What this task involves>
Pick out each line below containing "exceptions".

[Collected data entries]
(** * FiLiP: vocabulary configurator and NGSI-v2 notification model

    A shallow embedding of

    - [filip/semantics/vocabulary_configurator.py]: the class
      [VocabularyConfigurator] and the exception [ParsingException];
    - [filip/models/ngsi_v2/subscriptions.py]: the validators of the
      pydantic model [Notification].

    Python objects that are mutated in place ([Vocabulary]) live in a heap and
    are passed by reference; exceptions are values; the statements that can
    raise run in a small state-and-exception monad. *)

From Stdlib Require Import ZArith Ascii String.
From stdpp Require Import gmap strings list fin_maps.

Local Open Scope string_scope.
Local Open Scope list_scope.
Local Set Warnings "-clear-no-such-hyp".

(** ** Python exceptions *)

(** The exception classes that occur in the two modules.  All of them derive
    from [Exception] except [KeyboardInterrupt], which derives from
    [BaseException] only and stands for what [except Exception] lets pass.
    [UnicodeDecodeError] is a subclass of [ValueError]. *)
Inductive exc_class :=
  | KeyboardInterrupt
  | OSError
  | ParseError
  | ProcessingError
  | TypeError
  | ValueError
  | UnicodeDecodeError
  | KeyError
  | AssertionError
  | ParsingException.

(** An exception instance: its class, its [args] and its [__context__], the
    exception that was being handled when this one was raised. *)
#[warnings="-register-all"]
Inductive exception :=
  | Exc (cls : exc_class) (args : list string) (context : option exception).

Definition exc_cls (e : exception) : exc_class :=
  match e with Exc c _ _ => c end.

Definition exc_args (e : exception) : list string :=
  match e with Exc _ a _ => a end.


(** [isinstance(e, Exception)] *)
Definition is_Exception (e : exception) : bool :=
  match exc_cls e with
  | KeyboardInterrupt => false
  | _ => true
  end.

(** Raising inside an [except] block sets [__context__] of the new exception
    to the exception being handled. *)
Definition with_context (e handled : exception) : exception :=
  match e with Exc c a _ => Exc c a (Some handled) end.

(** [class ParsingException(Exception)]: [__init__(self, value)] takes exactly
    one positional argument besides [self] and stores it; a call with another
    number of arguments is a [TypeError] of the interpreter. *)
Definition ParsingException___init__ (args : list string)
  : exception + exception :=
  match args with
  | [value] => inr (Exc ParsingException [value] None)
  | [] => inl (Exc TypeError
      ["__init__() missing 1 required positional argument: 'value'"] None)
  | _ => inl (Exc TypeError
      ["__init__() takes 2 positional arguments but more were given"] None)
  end.

(** [raise C] with a class [C]: the instance is obtained by calling the class
    with no arguments; when that call raises, its exception is the one that
    propagates. *)
Definition instantiate_for_raise
  (init : list string → exception + exception) : exception :=
  match init [] with
  | inl e => e
  | inr e => e
  end.

(** ** Strings *)

(** [s.replace(c, '')] for a one-character [c]. *)
Fixpoint str_remove (c : ascii) (s : string) : string :=
  match s with
  | EmptyString => EmptyString
  | String a r =>
      if Ascii.eqb a c then str_remove c r else String a (str_remove c r)
  end.

Definition newline : ascii := Ascii.ascii_of_nat 10.

(** [s.split(c)[0]]: the text before the first [c], all of [s] without one. *)
Fixpoint str_split_head (c : ascii) (s : string) : string :=
  match s with
  | EmptyString => EmptyString
  | String a r =>
      if Ascii.eqb a c then EmptyString else String a (str_split_head c r)
  end.
(** * The actor state tree (package [state]): a shallow embedding

    The Go source keeps an in-memory HAMT root, a handle to a content
    addressed store, a write cache of actor records keyed by address, a
    snapshot reference and an LRU cache of resolved addresses.  Every
    method mutates the receiver and may return an error, so each method is
    a computation in a state-and-error monad over [StateTree]: the state
    reached so far is kept when an error is returned, exactly as the
    mutated receiver is in Go.

    Actor records are handled through pointers ([*types.Actor]) and the
    source compares and shares them, so the embedding carries a heap of
    actor records and the cache maps addresses to locations.

    The trie, the store and the init actor's table are collaborators that
    can fail.  The store carries a script that decides which of the calls
    reaching it fail, and every collaborator call is logged with its
    outcome, so that statements can speak of the calls a method made. *)

From stdpp Require Import gmap strings list fin_maps.

(** ** Errors *)

(** Sentinel errors are constructors; [Errorf msg err] is
    [xerrors.Errorf("msg: %w", err)], which keeps [err] reachable through
    [Unwrap]. *)
Inductive error : Type :=
| ErrNotFound                      (* hamt.ErrNotFound *)
| ErrActorNotFound                 (* types.ErrActorNotFound *)
| ErrUndefinedAddress              (* fmt.Errorf("GetActor called on undefined address") *)
| ErrStore (msg : string)          (* any other failure reported by the trie or the store *)
| ErrCaller (msg : string)         (* an error returned by a caller-supplied function *)
| ErrCallDepth                     (* the embedding's recursion budget ran out *)
| Errorf (msg : string) (err : error).

#[global] Instance error_eq_dec : EqDecision error.
Proof. solve_decision. Defined.

(** [xerrors.Is]: [target] is [err] or is reachable from it by unwrapping. *)
Fixpoint Is (err target : error) : bool :=
  if decide (err = target) then true
  else match err with
       | Errorf _ inner => Is inner target
       | _ => false
       end.

Definition Result (A : Type) : Type := (error + A)%type.

(** ** Addresses (package [address]) *)

(** Modelled from the spec: the address package is not among the sources.
    An address is an immutable, comparable identifier with a protocol tag;
    one tag marks the canonical numeric-ID form, the others mark forms
    that need resolution; the zero value is the undefined address. *)
Module address.

Inductive protocol : Type := ID | SECP256K1 | Actor | BLS | Unknown.

(** A protocol tag with a payload; [Undef] is the zero value of the Go
    struct. *)
Inductive Address : Type :=
| Undef
| NewIDAddress (id : N)
| NewSecp256k1Address (payload : N)
| NewActorAddress (payload : N)
| NewBLSAddress (payload : N).

Definition Protocol (a : Address) : protocol :=
  match a with
  | Undef => Unknown
  | NewIDAddress _ => ID
  | NewSecp256k1Address _ => SECP256K1
  | NewActorAddress _ => Actor
  | NewBLSAddress _ => BLS
  end.

(** [addr.Bytes()]: the protocol byte followed by the payload; the
    undefined address has no bytes. *)
Definition Bytes (a : Address) : list N :=
  match a with
  | Undef => []
  | NewIDAddress n => [0%N; n]
  | NewSecp256k1Address h => [1%N; h]
  | NewActorAddress h => [2%N; h]
  | NewBLSAddress h => [3%N; h]
  end.

#[global] Instance protocol_eq_dec : EqDecision protocol.
Proof. solve_decision. Defined.

#[global] Instance Address_eq_dec : EqDecision Address.
Proof. solve_decision. Defined.

Definition of_Bytes (l : list N) : option Address :=
  match l with
  | [] => Some Undef
  | [0%N; n] => Some (NewIDAddress n)
  | [1%N; h] => Some (NewSecp256k1Address h)
  | [2%N; h] => Some (NewActorAddress h)
  | [3%N; h] => Some (NewBLSAddress h)
  | _ => None
  end.

Lemma of_Bytes_Bytes a : of_Bytes (Bytes a) = Some a.
Proof. by destruct a. Qed.

#[global] Instance Address_countable : Countable Address :=
  inj_countable Bytes of_Bytes of_Bytes_Bytes.

#[global] Instance Bytes_inj : Inj (=) (=) Bytes.
Proof.
  intros a b Hab. apply (f_equal of_Bytes) in Hab.
  rewrite !of_Bytes_Bytes in Hab. congruence.
Qed.

End address.

Abbreviation Address := address.Address.
Abbreviation Key := (list N).

(** ** Content identifiers (package [cid]) *)

Module cid.

(** A reference to a block of the store; [Undef] is the zero [cid.Cid]. *)
Inductive Cid : Type := Undef | At (i : nat).

#[global] Instance Cid_eq_dec : EqDecision Cid.
Proof. solve_decision. Defined.

End cid.

Abbreviation Cid := cid.Cid.

(** ** Actor records (package [types]) *)

Record Actor : Type := mkActor {
  Code : Cid;
  Head : Cid;
  Nonce : N;        (* uint64 *)
  Balance : Z       (* BigInt *)
}.

#[global] Instance Actor_eq_dec : EqDecision Actor.
Proof. solve_decision. Defined.

(** The zero value of [types.Actor], what [var act types.Actor] holds. *)
#[global] Instance Actor_inhabited : Inhabited Actor :=
  populate (mkActor cid.Undef cid.Undef 0%N 0%Z).

Definition with_Head (h : Cid) (a : Actor) : Actor :=
  mkActor (Code a) h (Nonce a) (Balance a).

Definition with_Nonce (n : N) (a : Actor) : Actor :=
  mkActor (Code a) (Head a) n (Balance a).

(** Modelled from the spec: [actors.InitAddress] is not among the
    sources.  It is the well-known address of the init actor, always in
    canonical form; ID address 0 is taken for it. *)
Definition InitAddress : Address := address.NewIDAddress 0.

(** ** The LRU of resolved addresses (package [simplelru]) *)

(** Modelled from the spec: a mapping of bounded capacity whose eviction
    policy is least-recently-used. *)
Module lru.

(** The eviction list, most recently used entry first. *)
Abbreviation LRU := (list (Address * Address)).

Fixpoint lookup (key : Address) (c : LRU) : option Address :=
  match c with
  | [] => None
  | (k, v) :: c' => if decide (key = k) then Some v else lookup key c'
  end.

Fixpoint remove (key : Address) (c : LRU) : LRU :=
  match c with
  | [] => []
  | (k, v) :: c' => if decide (key = k) then remove key c' else (k, v) :: remove key c'
  end.

(** [NewLRU(size, nil)] refuses a size that is not positive. *)
Definition NewLRU (size : Z) : Result LRU :=
  if decide (size <= 0)%Z then inl (ErrStore "Must provide a positive size")
  else inr [].

(** [c.Get(key)]: a hit moves the entry to the front. *)
Definition Get (key : Address) (c : LRU) : option Address * LRU :=
  match lookup key c with
  | Some v => (Some v, (key, v) :: remove key c)
  | None => (None, c)
  end.

(** [c.Add(key, value)]: an existing entry is updated and moved to the
    front; a new one is pushed at the front and the oldest entry is
    dropped when the list grows beyond [size]. *)
Definition Add (size : nat) (key value : Address) (c : LRU) : LRU :=
  match lookup key c with
  | Some _ => (key, value) :: remove key c
  | None => take size ((key, value) :: c)
  end.

Definition Purge (c : LRU) : LRU := [].

End lru.

(** Both constructors build the cache with [lru.NewLRU(1024, nil)]. *)
Definition idCacheSize : nat := 1024.

(** ** The init actor's state (package [actors]) *)

(** Modelled from the spec: [actors.InitActorState] is not among the
    sources.  The spec describes it as a resolution table from addresses
    to canonical IDs together with an allocator for the next canonical ID;
    a lookup fails with NotFound for an address that was never registered
    and an allocation fails for an address that already is. *)
Record InitActorState : Type := mkInitActorState {
  AddressMap : gmap Key N;
  NextID : N          (* uint64 *)
}.

#[global] Instance InitActorState_eq_dec : EqDecision InitActorState.
Proof. solve_decision. Defined.

Definition uint64_succ (n : N) : N := ((n + 1) mod 2 ^ 64)%N.

Module ias.

(** Modelled from the spec: the table lookup behind [ias.Lookup]. *)
Definition Lookup (s : InitActorState) (addr : Address) : Result Address :=
  match AddressMap s !! address.Bytes addr with
  | Some id => inr (address.NewIDAddress id)
  | None => inl ErrNotFound
  end.

(** Modelled from the spec: the allocation behind [ias.AddActor]; it
    returns the fresh ID address and the updated state. *)
Definition AddActor (s : InitActorState) (addr : Address)
  : Result (Address * InitActorState) :=
  match AddressMap s !! address.Bytes addr with
  | Some _ => inl (ErrStore "address already registered")
  | None =>
      inr (address.NewIDAddress (NextID s),
           mkInitActorState (<[address.Bytes addr := NextID s]> (AddressMap s))
                            (uint64_succ (NextID s)))
  end.

End ias.

(** ** The trie and the store (package [hamt]) *)

(** Modelled from the spec: the HAMT and its block store are external
    collaborators.  The contract the spec gives is [set]/[find] by byte
    key on a trie handle, [flush], [persist] returning a root reference
    derived from the content, [load] of a root reference, and generic
    [get]/[put] of records.  A trie is its finite map from keys to actor
    records (values are serialised on [set], so the trie holds copies); the
    store is the sequence of distinct blocks written so far, a block's
    reference being its position, so that putting equal content again
    yields the same reference and nothing written is ever altered. *)
Abbreviation Node := (gmap Key Actor).

Inductive Block : Type :=
| NodeBlock (n : Node)
| InitBlock (s : InitActorState).

#[global] Instance Block_eq_dec : EqDecision Block.
Proof. solve_decision. Defined.

Module store.

Definition get (c : Cid) (blocks : list Block) : option Block :=
  match c with
  | cid.Undef => None
  | cid.At i => blocks !! i
  end.

Definition put (b : Block) (blocks : list Block) : Cid * list Block :=
  match list_find (λ b', b' = b) blocks with
  | Some (i, _) => (cid.At i, blocks)
  | None => (cid.At (length blocks), blocks ++ [b])
  end.

End store.

(** The store handle: its blocks, and the storage layer's script of
    outcomes.  Each call that reaches the storage layer consumes one entry
    of the script: [Some msg] makes that call fail with an I/O error,
    [None] (or an exhausted script) lets it proceed. *)
Record CborIpldStore : Type := mkStore {
  blocks : list Block;
  faults : list (option string)
}.

(** ** Calls to collaborators, as observed *)

Inductive Call : Type :=
| IdCacheGet (addr : Address)
| IdCacheAdd (addr id : Address)
| IdCachePurge
| NodeFind (k : Key)
| NodeSet (k : Key)
| NodeFlush
| LoadNode (c : Cid)
| StoreGet (c : Cid)
| StorePut
| IasLookup (addr : Address)
| IasAddActor (addr : Address).

(** A call together with the error it returned, if any. *)
Abbreviation Event := (Call * option error)%type.

Definition touches_idCache (c : Call) : bool :=
  match c with
  | IdCacheGet _ | IdCacheAdd _ _ | IdCachePurge => true
  | _ => false
  end.

Definition touches_trie (c : Call) : bool :=
  match c with
  | NodeFind _ | NodeSet _ | NodeFlush | LoadNode _ => true
  | _ => false
  end.

(** ** The state tree *)

Abbreviation loc := N.

(** The five fields of the Go struct, the heap holding the actor records
    the cache points to, and the log of collaborator calls (most recent
    first). *)
Record StateTree : Type := mkStateTree {
  root : Node;
  Store : CborIpldStore;
  actorcache : gmap Address loc;
  snapshot : Cid;
  idCache : lru.LRU;
  heap : gmap loc Actor;
  trace : list Event
}.

Definition set_root (n : Node) (st : StateTree) : StateTree :=
  mkStateTree n (Store st) (actorcache st) (snapshot st) (idCache st) (heap st) (trace st).
Definition set_Store (s : CborIpldStore) (st : StateTree) : StateTree :=
  mkStateTree (root st) s (actorcache st) (snapshot st) (idCache st) (heap st) (trace st).
Definition set_actorcache (c : gmap Address loc) (st : StateTree) : StateTree :=
  mkStateTree (root st) (Store st) c (snapshot st) (idCache st) (heap st) (trace st).
Definition set_snapshot (c : Cid) (st : StateTree) : StateTree :=
  mkStateTree (root st) (Store st) (actorcache st) c (idCache st) (heap st) (trace st).
Definition set_idCache (c : lru.LRU) (st : StateTree) : StateTree :=
  mkStateTree (root st) (Store st) (actorcache st) (snapshot st) c (heap st) (trace st).
Definition set_heap (h : gmap loc Actor) (st : StateTree) : StateTree :=
  mkStateTree (root st) (Store st) (actorcache st) (snapshot st) (idCache st) h (trace st).
Definition log (ev : Event) (st : StateTree) : StateTree :=
  mkStateTree (root st) (Store st) (actorcache st) (snapshot st) (idCache st) (heap st)
              (ev :: trace st).

(** ** The monad of methods *)

Definition M (A : Type) : Type := StateTree → Result A * StateTree.

Definition ret {A} (a : A) : M A := λ st, (inr a, st).
Definition fail {A} (e : error) : M A := λ st, (inl e, st).
Definition bind {A B} (m : M A) (k : A → M B) : M B :=
  λ st, match m st with
        | (inr a, st') => k a st'
        | (inl e, st') => (inl e, st')
        end.

(** [v, err := m] followed by an inspection of [err]. *)
Definition try {A} (m : M A) : M (Result A) :=
  λ st, let (r, st') := m st in (inr r, st').

(** [if err != nil { return xerrors.Errorf("msg: %w", err) }]. *)
Definition wrapping {A} (msg : string) (m : M A) : M A :=
  λ st, match m st with
        | (inl e, st') => (inl (Errorf msg e), st')
        | r => r
        end.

Output for this task>
    are passed by reference; exceptions are values; the statements that can
(** ** Python exceptions *)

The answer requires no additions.